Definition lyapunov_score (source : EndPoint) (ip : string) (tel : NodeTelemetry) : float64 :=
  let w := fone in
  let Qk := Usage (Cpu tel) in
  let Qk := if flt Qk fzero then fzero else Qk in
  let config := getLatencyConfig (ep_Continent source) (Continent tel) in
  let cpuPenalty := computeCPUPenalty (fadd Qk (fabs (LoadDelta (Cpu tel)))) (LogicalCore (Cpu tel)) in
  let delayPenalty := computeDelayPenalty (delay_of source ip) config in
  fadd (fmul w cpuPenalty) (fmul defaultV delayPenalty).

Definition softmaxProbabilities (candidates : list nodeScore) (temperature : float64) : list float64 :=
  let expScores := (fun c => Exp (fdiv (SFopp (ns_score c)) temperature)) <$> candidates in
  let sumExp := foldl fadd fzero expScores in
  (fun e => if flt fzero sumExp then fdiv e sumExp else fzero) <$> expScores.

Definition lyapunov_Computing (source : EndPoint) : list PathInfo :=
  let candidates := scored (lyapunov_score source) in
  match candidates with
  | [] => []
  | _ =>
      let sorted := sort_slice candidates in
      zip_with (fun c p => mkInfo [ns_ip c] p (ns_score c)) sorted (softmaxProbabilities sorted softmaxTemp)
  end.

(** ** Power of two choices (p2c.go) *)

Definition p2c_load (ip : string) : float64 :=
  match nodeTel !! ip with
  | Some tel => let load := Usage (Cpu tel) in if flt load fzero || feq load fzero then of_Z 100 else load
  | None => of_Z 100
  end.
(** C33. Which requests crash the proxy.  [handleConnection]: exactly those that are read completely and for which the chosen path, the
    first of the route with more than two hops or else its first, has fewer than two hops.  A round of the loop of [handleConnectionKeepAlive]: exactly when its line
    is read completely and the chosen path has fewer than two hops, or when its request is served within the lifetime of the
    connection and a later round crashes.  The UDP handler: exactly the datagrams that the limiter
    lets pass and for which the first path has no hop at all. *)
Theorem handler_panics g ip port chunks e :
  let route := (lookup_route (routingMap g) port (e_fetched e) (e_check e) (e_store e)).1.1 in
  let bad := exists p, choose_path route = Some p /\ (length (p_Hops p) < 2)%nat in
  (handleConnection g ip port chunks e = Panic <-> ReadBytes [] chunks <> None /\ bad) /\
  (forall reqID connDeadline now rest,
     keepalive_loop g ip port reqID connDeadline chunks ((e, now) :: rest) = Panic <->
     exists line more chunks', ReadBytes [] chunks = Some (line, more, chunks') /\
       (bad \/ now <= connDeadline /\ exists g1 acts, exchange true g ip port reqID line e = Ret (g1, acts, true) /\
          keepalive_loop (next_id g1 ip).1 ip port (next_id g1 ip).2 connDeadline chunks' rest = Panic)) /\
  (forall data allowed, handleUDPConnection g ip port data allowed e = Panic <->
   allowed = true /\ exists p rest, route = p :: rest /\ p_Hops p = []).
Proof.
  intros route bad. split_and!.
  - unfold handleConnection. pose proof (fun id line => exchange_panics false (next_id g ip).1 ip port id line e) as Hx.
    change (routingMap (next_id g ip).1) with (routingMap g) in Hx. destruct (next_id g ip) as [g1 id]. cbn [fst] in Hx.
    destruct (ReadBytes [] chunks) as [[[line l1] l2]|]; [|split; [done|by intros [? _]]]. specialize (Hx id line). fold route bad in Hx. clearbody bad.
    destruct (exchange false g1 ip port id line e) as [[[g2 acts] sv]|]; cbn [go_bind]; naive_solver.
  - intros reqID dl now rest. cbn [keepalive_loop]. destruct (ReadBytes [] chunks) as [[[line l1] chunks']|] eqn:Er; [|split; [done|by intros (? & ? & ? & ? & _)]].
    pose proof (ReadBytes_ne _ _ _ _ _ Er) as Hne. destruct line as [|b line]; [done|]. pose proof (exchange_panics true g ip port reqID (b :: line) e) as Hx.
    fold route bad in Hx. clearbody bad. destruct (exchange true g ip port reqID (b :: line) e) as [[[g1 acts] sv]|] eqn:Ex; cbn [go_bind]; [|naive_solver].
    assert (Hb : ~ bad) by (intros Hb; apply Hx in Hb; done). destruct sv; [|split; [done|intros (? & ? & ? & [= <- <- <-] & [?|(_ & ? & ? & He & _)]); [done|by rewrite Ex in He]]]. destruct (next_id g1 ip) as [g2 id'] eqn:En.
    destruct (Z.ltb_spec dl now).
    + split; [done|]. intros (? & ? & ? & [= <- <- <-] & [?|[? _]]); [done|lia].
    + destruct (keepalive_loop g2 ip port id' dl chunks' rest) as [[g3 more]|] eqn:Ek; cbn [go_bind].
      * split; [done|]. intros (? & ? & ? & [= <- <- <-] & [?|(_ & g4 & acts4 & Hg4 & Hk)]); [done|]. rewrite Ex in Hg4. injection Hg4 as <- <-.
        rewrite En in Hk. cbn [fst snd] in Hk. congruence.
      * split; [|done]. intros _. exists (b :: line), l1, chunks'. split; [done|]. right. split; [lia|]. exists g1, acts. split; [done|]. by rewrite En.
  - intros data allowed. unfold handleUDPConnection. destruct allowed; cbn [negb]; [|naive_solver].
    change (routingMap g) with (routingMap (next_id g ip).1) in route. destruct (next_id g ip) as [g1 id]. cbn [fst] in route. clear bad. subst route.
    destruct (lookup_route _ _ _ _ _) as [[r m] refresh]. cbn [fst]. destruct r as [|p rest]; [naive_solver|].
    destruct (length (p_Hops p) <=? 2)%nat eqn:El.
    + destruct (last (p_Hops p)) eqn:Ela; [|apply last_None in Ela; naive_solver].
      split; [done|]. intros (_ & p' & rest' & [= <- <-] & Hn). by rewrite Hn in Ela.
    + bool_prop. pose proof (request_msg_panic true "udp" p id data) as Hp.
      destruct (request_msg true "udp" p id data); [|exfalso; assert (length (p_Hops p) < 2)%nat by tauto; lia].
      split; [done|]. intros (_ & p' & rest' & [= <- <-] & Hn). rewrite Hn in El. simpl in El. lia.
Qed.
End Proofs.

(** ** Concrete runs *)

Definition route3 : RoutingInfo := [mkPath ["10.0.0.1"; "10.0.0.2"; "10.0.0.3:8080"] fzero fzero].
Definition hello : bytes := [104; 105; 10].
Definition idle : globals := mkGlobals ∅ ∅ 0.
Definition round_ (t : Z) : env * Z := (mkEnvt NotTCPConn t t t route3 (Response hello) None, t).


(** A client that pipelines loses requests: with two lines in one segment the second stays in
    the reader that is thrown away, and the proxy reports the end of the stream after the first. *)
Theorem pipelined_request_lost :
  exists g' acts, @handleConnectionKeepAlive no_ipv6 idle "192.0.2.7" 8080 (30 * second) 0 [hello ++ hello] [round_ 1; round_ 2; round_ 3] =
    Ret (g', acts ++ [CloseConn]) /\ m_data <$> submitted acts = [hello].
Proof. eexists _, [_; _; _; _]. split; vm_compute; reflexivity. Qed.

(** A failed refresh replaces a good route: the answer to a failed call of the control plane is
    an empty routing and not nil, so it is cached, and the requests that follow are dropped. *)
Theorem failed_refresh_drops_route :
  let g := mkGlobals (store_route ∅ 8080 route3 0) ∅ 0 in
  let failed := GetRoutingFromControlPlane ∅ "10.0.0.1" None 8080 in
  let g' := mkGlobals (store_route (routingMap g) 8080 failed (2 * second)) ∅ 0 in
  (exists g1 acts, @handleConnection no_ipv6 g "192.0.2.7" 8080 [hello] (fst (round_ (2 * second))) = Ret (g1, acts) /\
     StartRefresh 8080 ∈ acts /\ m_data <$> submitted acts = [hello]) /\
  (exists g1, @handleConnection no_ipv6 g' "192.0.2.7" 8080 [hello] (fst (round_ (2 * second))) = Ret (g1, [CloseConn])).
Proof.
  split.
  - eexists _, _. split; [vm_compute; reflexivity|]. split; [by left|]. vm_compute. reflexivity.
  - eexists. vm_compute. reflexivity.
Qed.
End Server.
--
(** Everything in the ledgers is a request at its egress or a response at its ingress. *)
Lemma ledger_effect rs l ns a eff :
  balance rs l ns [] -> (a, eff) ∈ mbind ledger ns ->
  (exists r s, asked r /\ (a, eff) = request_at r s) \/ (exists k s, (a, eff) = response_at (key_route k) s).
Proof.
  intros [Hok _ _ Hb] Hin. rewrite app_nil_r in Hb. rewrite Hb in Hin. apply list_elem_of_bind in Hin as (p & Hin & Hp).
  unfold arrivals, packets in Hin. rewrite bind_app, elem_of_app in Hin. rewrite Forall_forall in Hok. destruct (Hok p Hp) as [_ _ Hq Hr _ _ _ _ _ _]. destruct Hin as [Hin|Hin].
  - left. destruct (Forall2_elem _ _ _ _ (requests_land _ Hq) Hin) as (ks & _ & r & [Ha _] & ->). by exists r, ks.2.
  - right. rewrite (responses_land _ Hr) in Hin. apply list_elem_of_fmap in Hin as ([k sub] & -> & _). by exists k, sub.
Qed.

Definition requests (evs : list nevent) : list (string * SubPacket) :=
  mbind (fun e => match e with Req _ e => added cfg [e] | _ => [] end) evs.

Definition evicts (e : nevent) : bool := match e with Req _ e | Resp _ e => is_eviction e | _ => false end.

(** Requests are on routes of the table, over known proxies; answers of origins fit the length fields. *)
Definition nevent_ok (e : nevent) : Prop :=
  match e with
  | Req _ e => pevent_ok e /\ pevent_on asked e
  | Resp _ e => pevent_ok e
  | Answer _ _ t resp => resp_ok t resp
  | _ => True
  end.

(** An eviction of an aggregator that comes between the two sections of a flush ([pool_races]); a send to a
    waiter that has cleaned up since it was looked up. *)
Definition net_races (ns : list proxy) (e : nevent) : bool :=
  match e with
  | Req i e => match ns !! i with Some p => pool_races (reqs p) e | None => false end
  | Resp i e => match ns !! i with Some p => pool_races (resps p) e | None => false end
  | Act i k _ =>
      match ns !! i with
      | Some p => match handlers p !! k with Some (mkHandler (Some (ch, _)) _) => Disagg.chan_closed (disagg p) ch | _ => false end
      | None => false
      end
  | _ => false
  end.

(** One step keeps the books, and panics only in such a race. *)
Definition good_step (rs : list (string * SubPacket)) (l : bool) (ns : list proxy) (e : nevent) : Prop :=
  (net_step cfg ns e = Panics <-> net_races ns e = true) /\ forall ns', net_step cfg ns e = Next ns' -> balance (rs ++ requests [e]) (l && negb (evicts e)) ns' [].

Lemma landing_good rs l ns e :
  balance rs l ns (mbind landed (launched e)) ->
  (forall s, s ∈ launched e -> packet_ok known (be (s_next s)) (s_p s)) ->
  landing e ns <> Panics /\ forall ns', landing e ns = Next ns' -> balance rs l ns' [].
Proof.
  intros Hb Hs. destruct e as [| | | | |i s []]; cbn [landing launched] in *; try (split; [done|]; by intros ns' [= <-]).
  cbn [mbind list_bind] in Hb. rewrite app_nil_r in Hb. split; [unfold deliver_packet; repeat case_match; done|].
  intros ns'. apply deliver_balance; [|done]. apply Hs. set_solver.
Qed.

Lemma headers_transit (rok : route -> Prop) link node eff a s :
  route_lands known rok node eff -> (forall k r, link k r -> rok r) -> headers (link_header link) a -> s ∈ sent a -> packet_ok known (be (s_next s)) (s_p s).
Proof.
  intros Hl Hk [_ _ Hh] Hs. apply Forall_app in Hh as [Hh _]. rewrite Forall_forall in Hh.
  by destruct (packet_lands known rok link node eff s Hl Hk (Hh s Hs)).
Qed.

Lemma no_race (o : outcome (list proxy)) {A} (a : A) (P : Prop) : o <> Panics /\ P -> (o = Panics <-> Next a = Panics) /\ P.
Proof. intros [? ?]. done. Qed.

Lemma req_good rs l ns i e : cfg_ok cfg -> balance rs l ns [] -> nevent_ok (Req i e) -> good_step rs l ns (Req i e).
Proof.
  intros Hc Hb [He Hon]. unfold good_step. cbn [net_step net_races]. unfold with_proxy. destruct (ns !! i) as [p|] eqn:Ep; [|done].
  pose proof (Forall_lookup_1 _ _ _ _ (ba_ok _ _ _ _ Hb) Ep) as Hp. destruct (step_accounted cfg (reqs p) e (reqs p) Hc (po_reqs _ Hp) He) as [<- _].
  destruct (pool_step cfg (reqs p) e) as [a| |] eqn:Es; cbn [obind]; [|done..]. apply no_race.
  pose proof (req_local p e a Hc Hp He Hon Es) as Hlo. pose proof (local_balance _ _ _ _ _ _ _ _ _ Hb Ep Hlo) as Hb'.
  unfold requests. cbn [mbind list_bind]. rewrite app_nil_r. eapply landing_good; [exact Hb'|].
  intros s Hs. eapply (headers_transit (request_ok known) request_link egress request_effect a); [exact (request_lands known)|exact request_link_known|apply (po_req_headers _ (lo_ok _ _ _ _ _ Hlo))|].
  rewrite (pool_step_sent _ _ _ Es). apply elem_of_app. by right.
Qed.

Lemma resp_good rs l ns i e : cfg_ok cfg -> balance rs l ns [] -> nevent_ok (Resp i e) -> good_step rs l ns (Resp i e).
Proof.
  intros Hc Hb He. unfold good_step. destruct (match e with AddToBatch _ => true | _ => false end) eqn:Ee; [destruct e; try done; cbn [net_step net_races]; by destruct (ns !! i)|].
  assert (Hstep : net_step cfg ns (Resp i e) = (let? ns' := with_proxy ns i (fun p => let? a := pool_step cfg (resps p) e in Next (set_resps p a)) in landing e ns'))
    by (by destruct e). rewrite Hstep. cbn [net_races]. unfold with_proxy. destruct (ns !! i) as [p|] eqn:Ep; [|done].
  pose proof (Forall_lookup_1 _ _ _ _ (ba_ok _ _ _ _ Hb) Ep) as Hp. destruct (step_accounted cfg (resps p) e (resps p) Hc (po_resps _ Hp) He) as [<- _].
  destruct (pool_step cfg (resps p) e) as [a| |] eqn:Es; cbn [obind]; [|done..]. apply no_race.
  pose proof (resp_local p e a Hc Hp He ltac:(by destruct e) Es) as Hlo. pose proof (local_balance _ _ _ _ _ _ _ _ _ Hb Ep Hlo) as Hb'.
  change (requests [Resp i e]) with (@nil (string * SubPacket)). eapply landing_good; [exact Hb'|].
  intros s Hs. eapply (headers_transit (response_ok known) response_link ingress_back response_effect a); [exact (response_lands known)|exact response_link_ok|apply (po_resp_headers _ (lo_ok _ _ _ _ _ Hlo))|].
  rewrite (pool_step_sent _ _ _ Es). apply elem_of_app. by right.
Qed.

» **What is required**: From the entries above, write out only the lines starting at the line that holds "- eexists _, _." and ending at the line that holds "End Server.", keeping both and matching them exactly.

» **Reply**:
  - eexists _, _. split; [vm_compute; reflexivity|]. split; [by left|]. vm_compute. reflexivity.
  - eexists. vm_compute. reflexivity.
Qed.
End Server.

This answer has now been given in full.